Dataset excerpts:
※ ※ ※

Lemma retained ms id buttons : offers id (retain_async_handlers ms buttons) = true → offers (V:=V) id buttons = true.
Proof.
  unfold offers, retain_async_handlers. intros (b & [Hb _]%list_elem_of_In%filter_In & Hid)%existsb_elem.
  apply existsb_elem. exists b. split; [by apply list_elem_of_In|done].
Qed.
(** A typed command starts only what a click may start: it queues at most
    one job, for a handler offered for its source, in the active session and
    for the agent it was typed to. *)
Theorem command_queues (s : Site (V:=V)) now token fresh db_ok agent lang text session recent chat m d :
  queued_only to_lowercase parse_url s now (λ j, Some (session_id j) = session ∧ agent_name j = agent) d
    (try_handler_command to_lowercase parse_url s now token fresh db_ok agent lang text session recent chat m d).1.2.
Proof.
  unfold try_handler_command, queued_only. destruct (parse_command_line _ _) as [[name args]|]; [|by left].
  destruct (resolve_command_to_handler_id _ _) as [handler|]; [|by left]. destruct session as [session|]; [|by left].
  destruct (from_option _ _ _); [by left|].
  destruct (command_source _ _ _ _ _ _ _ _) as [[[upload source] ok]|] eqn:Hs; [|by left].
  destruct ok; cbn [negb]; [|by left]. destruct (mbind (M:=option) _ _) as [[valve values]|]; [by left|].
  destruct db_ok; [|by left]. right. eexists. split_and!; [done|done| |done|done].
  unfold command_source in Hs. destruct (negb _).
  - injection Hs as <- <- Ho. by eapply url_offer.
  - destruct recent as [uid|]; [|done]. cbn [mbind option_bind] in Hs.
    destruct (get_by_id s now uid) as [u|] eqn:Hu; [|done]. injection Hs as <- <- Ho.
    eapply upload_offer; [exact Hu|by eapply retained|done..].
Qed.
End dispatch.

(** ** Witnesses and examples *)

Module CommandsWitness.
Import FileHandlersWitness.
Definition named (id name : str) (config : Jv.t) : HandlerManifest Jv.t :=
  mkManifest id [] [] [] (mkMatch [] [bs "*"] None) (bs "async") Jv.Null config 0 (bs "workspace") (Some (mkOverride name [])).
Definition low (s : str) : str := to_ascii_lowercase s.

Lemma registry_valid_witness :
  ∃ specs, build_registry low [named (bs "h") (bs "status") Jv.Null] [] (bs "en") = Some specs ∧ length specs = 14.
Proof.
  destruct (registry_valid low [named (bs "h") (bs "status") Jv.Null] [] (bs "en")) as (hs & Hb & _ & _ & _).
  { intros n Hn. repeat (apply elem_of_cons in Hn as [->|Hn]; [reflexivity|]). by apply not_elem_of_nil in Hn. }
  eexists. split; [exact Hb|]. apply (f_equal (from_option length 0)) in Hb. cbn [from_option] in Hb. rewrite <-Hb. reflexivity.
Defined.

(** The name one handler overrides away from, taken by another: the command
    advertised for the second runs the first. *)
Definition crossed : list (HandlerManifest Jv.t) := [named (bs "x") (bs "y") Jv.Null; named (bs "z") (bs "x") Jv.Null].
Example advertised_command_runs_other :
  (λ sp, (s_name sp, s_source sp)) <$> derive_handler_commands low crossed [] (bs "en") =
    [(bs "y", Handler (bs "x")); (bs "x", Handler (bs "z"))] ∧
  resolve_command_to_handler_id crossed (bs "x") = Some (bs "x").
Proof. by vm_compute. Qed.

Lemma advertised_typed_witness :
  parse_command_line low (bs "/y") = Some (bs "y", []) ∧ ∃ m, resolve_command_to_handler_id crossed (bs "y") = Some (m_id (V:=Jv.t) m).
Proof.
  destruct (advertised_typed low crossed [] (bs "en") (handler_spec low (bs "en") (named (bs "x") (bs "y") Jv.Null)) (bs "y"))
    as [Hp (m & _ & _ & _ & Hr)]; [done|left|left|done|]. split; [exact Hp|]. exists m. exact Hr.
Defined.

※ ※ ※

*TASK*. Return a copy of each line in the records above that has "exact" in it.

*EXPECTED ANSWER*.
    eapply upload_offer; [exact Hu|by eapply retained|done..].
  eexists. split; [exact Hb|]. apply (f_equal (from_option length 0)) in Hb. cbn [from_option] in Hb. rewrite <-Hb. reflexivity.
    as [Hp (m & _ & _ & _ & Hr)]; [done|left|left|done|]. split; [exact Hp|]. exists m. exact Hr.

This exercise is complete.